Chercher, parce que la co-élaboration permet des approches et des expérimentations pour cerner
une réalité initialement conçue de manière différente.
Entreprendre, quand il est nécessaire de coopérer de manière active, à partir d’une déstabilisation, et
lorsque le bénéfice des interactions paraît lié au contrôle mutuel des procédures.
La confrontation coopérative sous-entend une conception démocratique des interactions sociales et
cognitives, caractéristique de l’apprentissage coopératif. Elle peut produire un apprentissage situé
au sein d’une organisation apprenante.
3.4.6 L’apprentissage situé et l’organisation apprenante
Pour Peter Senge, l’apprentissage peut être collectif, et développer une forme d’intelligence fondée
sur l’intersubjectivité. Cet apprentissage collectif peut être situé dans des organisations apprenantes
ou des communautés d’apprentissage.
Pour Bruner, c’est l’apprendre et le penser qui sont des activités situées ; elles sont inscrites dans
une culture. « Ainsi, la culture, même si elle est elle-même un produit humain, façonne, en même temps qu'elle les rend possibles, les activités d'un esprit spécifiquement humain. Dans cette perspective, apprendre et
penser sont des activités toujours situées dans un cadre culturel, et elles dépendent toujours de
l'utilisation de ressources culturelles. Il n'est pas jusqu'aux variations individuelles dans la nature ou
l'usage de l'esprit qui ne puissent être attribuées aux diverses possibilités que proposent différents cadres
culturels, même si ce ne sont pas les seules variables du fonctionnement mental. » (Bruner, 1996, p.18)
L’apprentissage situé se fait dans l’intersubjectivité. Il y a un «choc des pensées » qui est à l’origine
de la réflexion comme processus dynamique d’intégration des points de vue. La centration serait à
l’origine du processus du « Faire œuvre » individuel (processus introspectif), alors que la
confrontation des points de vue, par la négociation de sens, serait à l’origine de la décentration. Elle
serait ainsi porteuse d’interaction sociale et de lien social fort. L’apprentissage est situé dans un
quotidien culturel, mais il peut être aussi situé comme étant celui qui se fait dans les communautés,
à l’opposé de l’apprentissage scolaire, en contexte, autour d’échanges ouverts sur des problèmes
communs concrets. Il est contextualisé au sein d’un domaine d’action, et lié aux buts à court et à
long terme des individus, à leurs raisons d’agir et aux sentiments qui leur sont associés.

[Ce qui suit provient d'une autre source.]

(** * Delete-relaxation operator-counting constraints (Rankooh & Rintanen)

    A shallow embedding of
    [src/search/operator_counting/delete_relaxation_constraints_rr.cc]:
    the vertex elimination graph [VEGraph], the construction of the LP
    variables and of the constraint families (2)-(8), and the per-state
    update of the bounds of the rows of family (2).

    Conventions of the embedding.
    - [int] indices (variable ids, values, operator ids, LP column and row
      numbers, queue keys) are [nat]: the code only produces them from
      container sizes and loop counters.
    - [vector<T>] is [list T]; [v[i]] out of range is undefined in the
      source: the model reads a default element and writes nothing there.
      A task whose operators or goal mention a fact that is not a fact of
      its variables has no defined behaviour in the source; what is proved
      here of such a task is a statement about the model alone.
    - [utils::HashSet] is [gset], [utils::HashMap]/[unordered_map] is
      [gmap]; iterating a hash set is [elements], whose order is not
      specified, as in the source.
    - [map::at] on a missing key throws [std::out_of_range]: such code lives
      in the monad [Res], and the exception carries the missing key.
    - [double] values are only ever 0, 1, -1 and plus or minus the solver's
      infinity: bounds are [bound], coefficients are [Z]. *)

From stdpp Require Import base option list gmap sets fin_sets.
From Stdlib Require Import ZArith Lia.

Set Default Proof Using "Type".

(** ** The planning task, as seen through [task_proxy.h]

    The task model is consumed read-only: it "exposes variables (each with
    a domain size), operators (each with an ordered set of precondition
    facts and effect facts, an identifier usable as an operator-counting
    index), and a goal condition (set of facts)". *)

(** Modelled from the spec: [FactPair], a variable id and one of its
    values. *)
Record FactPair : Type := Fact { var : nat; value : nat }.

#[global] Instance FactPair_eq_dec : EqDecision FactPair.
Proof. solve_decision. Defined.

#[global] Instance FactPair_countable : Countable FactPair :=
  inj_countable' (λ f, (var f, value f)) (λ p, Fact p.1 p.2)
                 (λ f, match f with Fact _ _ => eq_refl end).

(** Modelled from the spec: [OperatorProxy], an operator with its
    preconditions and the facts of its effects. The
    conditions of an effect are never read by the code (the task is assumed
    to be free of conditional effects). [get_id] is the position of the
    operator in the task. *)
Record OperatorProxy : Type := Operator {
  get_preconditions : list FactPair;
  get_effects : list FactPair;
}.

(** Modelled from the spec: [TaskProxy], the domain size of each
    variable, the operators, the goal. *)
Record TaskProxy : Type := Task {
  get_variables : list nat;
  get_operators : list OperatorProxy;
  get_goals : list FactPair;
}.

(** [(var, value)] for every variable and every value of its domain, in the
    order of the two nested loops over variables and values. *)
Definition facts_of (domain_sizes : list nat) : list FactPair :=
  '(var_id, domain_size) ← imap pair domain_sizes;
  val ← seq 0 domain_size;
  [Fact var_id val].

Definition all_facts (task : TaskProxy) : list FactPair :=
  facts_of (get_variables task).

(** The operators paired with their ids. *)
Definition indexed_operators (task : TaskProxy) : list (nat * OperatorProxy) :=
  imap pair (get_operators task).

(** ** The elimination queue

    [priority_queues::AdaptiveQueue<FactPair>] is declared in
    [algorithms/priority_queues.h]. The code uses [push], [pop] and
    [empty]; [pop] removes an entry of least key, and which one among equal
    keys depends on the queue's internal representation. *)

(** Modelled from the spec: the priority queue of [priority_queues.h], a
    multiset of [(key, fact)] entries from which [pop] extracts an entry of
    least key ("lower key = earlier elimination"), ties being broken in an
    unspecified way. [pq_pop] is [None] exactly on the empty queue. *)
Class PriorityQueue (Q : Type) : Type := {
  pq_new : Q;
  pq_entries : Q → list (nat * FactPair);
  pq_push : nat → FactPair → Q → Q;
  pq_pop : Q → option (nat * FactPair * Q);
  pq_new_entries : pq_entries pq_new = [];
  pq_push_entries k f q : pq_entries (pq_push k f q) ≡ₚ (k, f) :: pq_entries q;
  pq_pop_None q : pq_pop q = None ↔ pq_entries q = [];
  pq_pop_Some q k f q' :
    pq_pop q = Some (k, f, q') →
    pq_entries q ≡ₚ (k, f) :: pq_entries q' ∧
    ∀ k' f', (k', f') ∈ pq_entries q → k ≤ k';
}.

(** ** The vertex elimination graph *)

Record Node : Type := mkNode {
  predecessors : list FactPair;
  successors : list FactPair;
  is_eliminated : bool;
  in_degree : nat;
}.

(** A default-constructed node. [in_degree] has no initialiser in the
    source; it is written by [push_fact] before [pop_fact] ever reads it. *)
Definition new_node : Node := mkNode [] [] false 0.

Definition push_successor (f : FactPair) (n : Node) : Node :=
  mkNode (predecessors n) (successors n ++ [f]) (is_eliminated n) (in_degree n).
Definition push_predecessor (f : FactPair) (n : Node) : Node :=
  mkNode (predecessors n ++ [f]) (successors n) (is_eliminated n) (in_degree n).
Definition set_is_eliminated (b : bool) (n : Node) : Node :=
  mkNode (predecessors n) (successors n) b (in_degree n).
Definition set_in_degree (d : nat) (n : Node) : Node :=
  mkNode (predecessors n) (successors n) (is_eliminated n) d.

Module VEGraph.
Section with_queue.
Context {Q : Type} `{!PriorityQueue Q}.

Record t : Type := mk {
  nodes : list (list Node);
  delta : list (FactPair * FactPair * FactPair);
  edges : gset (FactPair * FactPair);
  elimination_queue : Q;
}.

Definition set_nodes (ns : list (list Node)) (g : t) : t :=
  mk ns (delta g) (edges g) (elimination_queue g).
Definition set_delta (d : list (FactPair * FactPair * FactPair)) (g : t) : t :=
  mk (nodes g) d (edges g) (elimination_queue g).
Definition set_edges (e : gset (FactPair * FactPair)) (g : t) : t :=
  mk (nodes g) (delta g) e (elimination_queue g).
Definition set_queue (q : Q) (g : t) : t :=
  mk (nodes g) (delta g) (edges g) q.

(** [nodes[fact.var][fact.value]], read. *)
Definition get_node (g : t) (fact : FactPair) : Node :=
  default new_node (nodes g !! var fact ≫= (.!! value fact)).

(** [nodes[fact.var][fact.value]], written through the reference. *)
Definition update_node (fact : FactPair) (h : Node → Node) (g : t) : t :=
  set_nodes (alter (alter h (value fact)) (var fact) (nodes g)) g.

Definition add_edge (from_fact to_fact : FactPair) (g : t) : t :=
  let edge := (from_fact, to_fact) in
  if decide (edge ∈ edges g) then g
  else
    let g1 := update_node from_fact (push_successor to_fact) g in
    let g2 := update_node to_fact (push_predecessor from_fact) g1 in
    set_edges ({[edge]} ∪ edges g2) g2.

(** The key of a fact: its predecessors that are not eliminated. *)
Definition count_in_degree (g : t) (node : Node) : nat :=
  length (filter (λ p, is_eliminated (get_node g p) = false) (predecessors node)).

Definition push_fact (fact : FactPair) (g : t) : t :=
  let node := get_node g fact in
  if is_eliminated node then g
  else
    let in_degree := count_in_degree g node in
    let g1 := update_node fact (set_in_degree in_degree) g in
    set_queue (pq_push in_degree fact (elimination_queue g1)) g1.

(** The loop of [pop_fact]; every iteration pops one entry, so the number
    of entries bounds the number of iterations. *)
Fixpoint pop_fact_loop (n : nat) (g : t) : option FactPair * t :=
  match n with
  | 0 => (None, g)
  | S n =>
      match pq_pop (elimination_queue g) with
      | None => (None, g)
      | Some (key, fact, q) =>
          let g1 := set_queue q g in
          if decide (in_degree (get_node g1 fact) = key) then (Some fact, g1)
          else pop_fact_loop n g1
      end
  end.

Definition pop_fact (g : t) : option FactPair * t :=
  pop_fact_loop (length (pq_entries (elimination_queue g))) g.

(** The first pair of loops of [eliminate]. *)
Definition new_shortcuts (g : t) (fact : FactPair)
  : list (FactPair * FactPair * FactPair) :=
  let node := get_node g fact in
  predecessor ← predecessors node;
  if is_eliminated (get_node g predecessor) then []
  else
    successor ← successors node;
    if is_eliminated (get_node g successor) then []
    else if decide ((predecessor, successor) ∈ edges g) then []
    else [(predecessor, fact, successor)].

Definition add_shortcut (g : t) (shortcut : FactPair * FactPair * FactPair) : t :=
  let '(from, _, to) := shortcut in
  let g1 := add_edge from to g in
  set_delta (delta g1 ++ [shortcut]) g1.

Definition repush_successor (g : t) (successor : FactPair) : t :=
  if is_eliminated (get_node g successor) then g else push_fact successor g.

Definition eliminate (fact : FactPair) (g : t) : t :=
  let shortcuts := new_shortcuts g fact in
  let g1 := update_node fact (set_is_eliminated true) g in
  let g2 := foldl add_shortcut g1 shortcuts in
  foldl repush_successor g2 (successors (get_node g2 fact)).

Definition construct_task_graph (task : TaskProxy) (g : t) : t :=
  let g0 :=
    set_nodes ((λ d, replicate d new_node) <$> get_variables task) g in
  foldl (λ g '(pre, eff), if decide (pre ≠ eff) then add_edge pre eff g else g)
        g0
        (op ← get_operators task;
         pre ← get_preconditions op;
         eff ← get_effects op;
         [(pre, eff)]).

Definition initialize_queue (task : TaskProxy) (g : t) : t :=
  foldl (λ g f, push_fact f g) g (all_facts task).

(** The [while] loop of the constructor, which eliminates every fact
    that [pop_fact] returns, with
    a bound on the number of iterations; [None] when the bound is hit. *)
Fixpoint eliminate_loop (fuel : nat) (g : t) : option t :=
  match fuel with
  | 0 => None
  | S fuel =>
      match pop_fact g with
      | (None, g1) => Some g1
      | (Some fact, g1) => eliminate_loop fuel (eliminate fact g1)
      end
  end.

(** The members before the body of the constructor runs. *)
Definition new : t := mk [] [] ∅ pq_new.

(** The state on which the elimination loop starts. *)
Definition prepare (task : TaskProxy) : t :=
  initialize_queue task (construct_task_graph task new).

(** The constructor. *)
Definition make (fuel : nat) (task : TaskProxy) : option t :=
  eliminate_loop fuel (prepare task).

(** The calls of [eliminate] made by the loop, in order: the fact, and the
    graph on which [eliminate] was called. Not part of the program; used to
    state what happened during the loop. *)
Fixpoint elimination_trace (fuel : nat) (g : t) : list (FactPair * t) :=
  match fuel with
  | 0 => []
  | S fuel =>
      match pop_fact g with
      | (None, _) => []
      | (Some fact, g1) =>
          (fact, g1) :: elimination_trace fuel (eliminate fact g1)
      end
  end.

Definition get_delta (g : t) := delta g.
Definition get_edges (g : t) := edges g.
End with_queue.
Arguments t : clear implicits.
End VEGraph.

(** ** The linear program, as seen through [lp/lp_solver.h] *)

(** A bound of a variable or of a constraint: a number, or plus or minus
    the solver's infinity ([lp.get_infinity()] and its negation). *)
Inductive bound : Type :=
  | Finite (z : Z)
  | infinity
  | minus_infinity.

#[global] Instance bound_eq_dec : EqDecision bound.
Proof. solve_decision. Defined.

Les apprentissages au sein d’un groupe coopératif en font une organisation apprenante. Ce
concept est utilisé dans des milieux professionnels et de recherche. Jeanne Mallet en distingue deux
sens :
- Le premier est lié à l’apprentissage individuel.
- Le deuxième établit un lien entre apprentissages individuels et apprentissage collectif, au sein d’un
système vivant ouvert et auto-éco-organisé, « système dans lequel les principes de dialogie, de récursivité et d’hologramme, chers à Edgar Morin,
pourront être retrouvés, ainsi que des phénomènes de nouvelles propriétés émergentes. » (Mallet, 1998)
Cette émergence née de l’intelligence collective peut être aperçue en filigrane dans les propos de
Freinet, en 1937, quand il considère que c’est de la confrontation que surgiront les orientations à
proposer aux éducateurs et aux pouvoirs publics.
Michel Liu a écrit en 2003 un article sur « La recherche-action et la constitution des acteurs
sociaux ». Pour lui, toute recherche-action débouche sur l’émergence de personnes ou de collectifs
qui deviennent des acteurs sociaux, alors qu’ils ne l’étaient pas au départ. Le projet de recherche-
action repose sur une volonté de transformation sociale, et sur l’élaboration de connaissances (voir
plus loin le paragraphe sur la recherche-action). Ce processus s’effectue car la recherche-action
développe petit à petit des compétences en termes d’existence et d’action sociale. Pour créer ces
30
transformations, il est nécessaire d’inciter à faire des apprentissages en créant des situations
permettant d’articuler l’individu et le groupe.
L’évolution produite par cette création de situations d’apprentissage en vue du changement a été
analysée par M. Liu, sous la forme d’une série de 5 étapes : à la 4ème
étape, les groupes qui
coopèrent constituent une organisation apprenante. La dernière étape confère le statut d’auteur au
sein de groupes, créations dans la construction d’une organisation multiculturelle.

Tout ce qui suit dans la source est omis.